• **THE TASK**:
Every line holding the string "code" is to be copied from the entries below.

• **EXERCISE DATA**:
BEGIN

Inductive message : Type :=
| MsgDurationError                                   (* [ERROR] Error parsing time arguments *)
| MsgLogNotFound                                     (* [ERROR] Log file not found *)
| MsgFinishedReading (matched_lines : Z)
| MsgWarning (ip : str)                              (* [WARNING] Could not parse ... Skipping. *)
| MsgViolation (ip : str) (version : Z)              (* [VIOLATION] IP: ... (v...) *)
| MsgDetails (hits window_start window_end : Z)      (* -> Details: Found ... hits between ... *)
| MsgDryrun (ip ipset_name : str) (timeout : Z)      (* -> [DRYRUN] Would add IP ... *)
| MsgAction (ip ipset_name : str) (timeout : Z)      (* -> [ACTION] Adding IP ... *)
| MsgIpsetFailed (ip ipset_name stderr : str)        (* -> [ERROR] Failed to add ... *)
| MsgIpsetMissing                                    (* -> [ERROR] 'ipset' command not found *)
| MsgSummary (total_lines matched_lines unique_ips triggered : Z).

Inductive effect : Type :=
| Print (m : message)
| Run (command : list str).

(** ** Characters and [str] methods (ASCII) *)

Definition code (c : ascii) : Z := Z.of_N (N_of_ascii c).

Definition in_range (lo hi : Z) (c : ascii) : bool :=
  (lo <=? code c) && (code c <=? hi).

END

• **YOUR SOLUTION**:
Definition code (c : ascii) : Z := Z.of_N (N_of_ascii c).
  (lo <=? code c) && (code c <=? hi).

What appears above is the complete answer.